Tuesday, April 30, 2013

Narrative Breakdown Podcast on Irony

Hey guys, the Narrative Breakdown podcast is back with a run of new episodes, and they were nice enough to ask me to drop by again.

Today, James Monahan and I discuss irony and our conversation pushes my thoughts on the subject into areas that I’ve never covered here on the blog, so you might want to give it a listen!

Check it out on the web here or subscribe on iTunes here!

And here are some of my previous posts on the topic:
Seven Types of Storytelling Irony.
All Good Stories Are Ironic.
Successes and Failures Should Be Ironic.
Misunderstandings Must Be Ironic (featuring The Apartment)
Lincoln vs. Amistad.
And my write-up of Margin Call.

Point of interest: Here on the blog, we were discussing motivation earlier this week and whether or not TV characters can have more complex motivations than movie characters.  I mentioned that I hated movies where detectives are supposedly motivated by the fact that the victim reminds them of someone they failed to save long ago...
...but in the podcast, I praise the long-running storyline on “Homicide” where precisely that dynamic comes to fuel the character of Det.
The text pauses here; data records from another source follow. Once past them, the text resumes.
Definition new : t :=
  {| _min := None; _max := None; _int := false; _positive := false;
     _negative := false; _nonnegative := false; _nonpositive := false;
     _finite := false; _multipleOf := None |}.

Definition _parse (ec : option ErrorCustomizer) (this : t)
    (data : value) (ctx : ParseContext) : result value :=
  match data with
  | VNum n =>
      fail_if (Number.isNaN n)
        (_fail ec "invalid_type" [Txt "Expected number, received NaN"] ctx None None);;
      fail_if (_finite this && negb (Number.isFinite n))
        (_fail ec "not_finite" [Txt "Number must be finite"] ctx None None);;
      fail_if (_int this && negb (Number.isInteger n))
        (_fail ec "invalid_type" [Txt "Expected integer"] ctx None None);;
      fail_if (_positive this && PrimFloat.leb n 0)
        (_fail ec "too_small" [Txt "Number must be positive"] ctx None None);;
      fail_if (_negative this && PrimFloat.leb 0 n)
        (_fail ec "too_big" [Txt "Number must be negative"] ctx None None);;
      fail_if (_nonnegative this && PrimFloat.ltb n 0)
        (_fail ec "too_small" [Txt "Number must be non-negative"] ctx None None);;
      fail_if (_nonpositive this && PrimFloat.ltb 0 n)
        (_fail ec "too_big" [Txt "Number must be non-positive"] ctx None None);;
      check (_min this) (fun m => PrimFloat.ltb n m)
        (fun m => _fail ec "too_small" [Txt "Number must be >= "; Num m] ctx None None);;
      check (_max this) (fun m => PrimFloat.ltb m n)
        (fun m => _fail ec "too_big" [Txt "Number must be <= "; Num m] ctx None None);;
      check (_multipleOf this) (fun m => negb (Number.rem_is_zero n m))
        (fun m => _fail ec "not_multiple_of"
           [Txt "Number must be a multiple of "; Num m] ctx None None);;
      Ok (VNum n)
  | _ =>
      _fail ec "invalid_type" [Txt "Expected number, received "; Txt (typeof data)]
        ctx (Some [Txt "number"]) (Some [Txt (typeof data)])
  end.

(** Chainable configuration: each method works on a copy of the fields. *)
Definition min (value : float) (this : t) : t :=
  {| _min := Some value; _max := _max this; _int := _int this;
     _positive := _positive this; _negative := _negative this; _nonnegative := _nonnegative this;
     _nonpositive := _nonpositive this; _finite := _finite this; _multipleOf := _multipleOf this |}.
Definition max (value : float) (this : t) : t :=
  {| _min := _min this; _max := Some value; _int := _int this;
     _positive := _positive this; _negative := _negative this; _nonnegative := _nonnegative this;
     _nonpositive := _nonpositive this; _finite := _finite this; _multipleOf := _multipleOf this |}.
Definition gte (value : float) (this : t) : t := min value this.
Definition lte (value : float) (this : t) : t := max value this.
Definition gt (value : float) (this : t) : t :=
  {| _min := Some (value + Number.EPSILON)%float; _max := _max this; _int := _int this;
     _positive := _positive this; _negative := _negative this; _nonnegative := _nonnegative this;
     _nonpositive := _nonpositive this; _finite := _finite this; _multipleOf := _multipleOf this |}.
Definition lt (value : float) (this : t) : t :=
  {| _min := _min this; _max := Some (value - Number.EPSILON)%float; _int := _int this;
     _positive := _positive this; _negative := _negative this; _nonnegative := _nonnegative this;
     _nonpositive := _nonpositive this; _finite := _finite this; _multipleOf := _multipleOf this |}.
Definition int (this : t) : t :=
  {| _min := _min this; _max := _max this; _int := true;
     _positive := _positive this; _negative := _negative this; _nonnegative := _nonnegative this;
     _nonpositive := _nonpositive this; _finite := _finite this; _multipleOf := _multipleOf this |}.
Definition positive (this : t) : t :=
  {| _min := _min this; _max := _max this; _int := _int this;
     _positive := true; _negative := _negative this; _nonnegative := _nonnegative this;
     _nonpositive := _nonpositive this; _finite := _finite this; _multipleOf := _multipleOf this |}.
Definition negative (this : t) : t :=
  {| _min := _min this; _max := _max this; _int := _int this;
     _positive := _positive this; _negative := true; _nonnegative := _nonnegative this;
     _nonpositive := _nonpositive this; _finite := _finite this; _multipleOf := _multipleOf this |}.
Definition nonnegative (this : t) : t :=
  {| _min := _min this; _max := _max this; _int := _int this;
     _positive := _positive this; _negative := _negative this; _nonnegative := true;
     _nonpositive := _nonpositive this; _finite := _finite this; _multipleOf := _multipleOf this |}.
Definition nonpositive (this : t) : t :=
  {| _min := _min this; _max := _max this; _int := _int this;
     _positive := _positive this; _negative := _negative this; _nonnegative := _nonnegative this;
     _nonpositive := true; _finite := _finite this; _multipleOf := _multipleOf this |}.
Definition finite (this : t) : t :=
  {| _min := _min this; _max := _max this; _int := _int this;
     _positive := _positive this; _negative := _negative this; _nonnegative := _nonnegative this;
     _nonpositive := _nonpositive this; _finite := true; _multipleOf := _multipleOf this |}.
Definition multipleOf (value : float) (this : t) : t :=
  {| _min := _min this; _max := _max this; _int := _int this;
     _positive := _positive this; _negative := _negative this; _nonnegative := _nonnegative this;
     _nonpositive := _nonpositive this; _finite := _finite this; _multipleOf := Some value |}.
Definition step (value : float) (this : t) : t := multipleOf value this.
End NumberSchema.

Module BooleanSchema.
Definition _parse (ec : option ErrorCustomizer)
    (data : value) (ctx : ParseContext) : result value :=
  match data with
  | VBool _ => Ok data
  | _ =>
      _fail ec "invalid_type" [Txt "Expected boolean, received "; Txt (typeof data)]
        ctx (Some [Txt "boolean"]) (Some [Txt (typeof data)])
  end.
End BooleanSchema.

Module UndefinedSchema.
Definition _parse (ec : option ErrorCustomizer)
    (data : value) (ctx : ParseContext) : result value :=
  match data with
  | VUndefined => Ok data
  | _ =>
      _fail ec "invalid_type" [Txt "Expected undefined, received "; Txt (typeof data)]
        ctx (Some [Txt "undefined"]) (Some [Txt (typeof data)])
  end.
End UndefinedSchema.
Bayliss.  Again, the difference is time.  On the show, we see the orignal case fall apart, we recognize the picture of the girl in Baliss’s cubicle year after year, we share his frustration, we feel the resonance when he gets similar cases, years later.

When movies attempt this sort of long-distance motivation, it feels cheap and unearned, because they’re referring to an event that means nothing to us.  On TV, if they’re committed to the long haul, they can pull it off beautifully.

(Also, it’s worth noting that whenever a case reminded Bayliss of the unsolved Adena Watson case, that usually meant he was about to screw up. Complex motivations are more likely to lead to failure  than success!)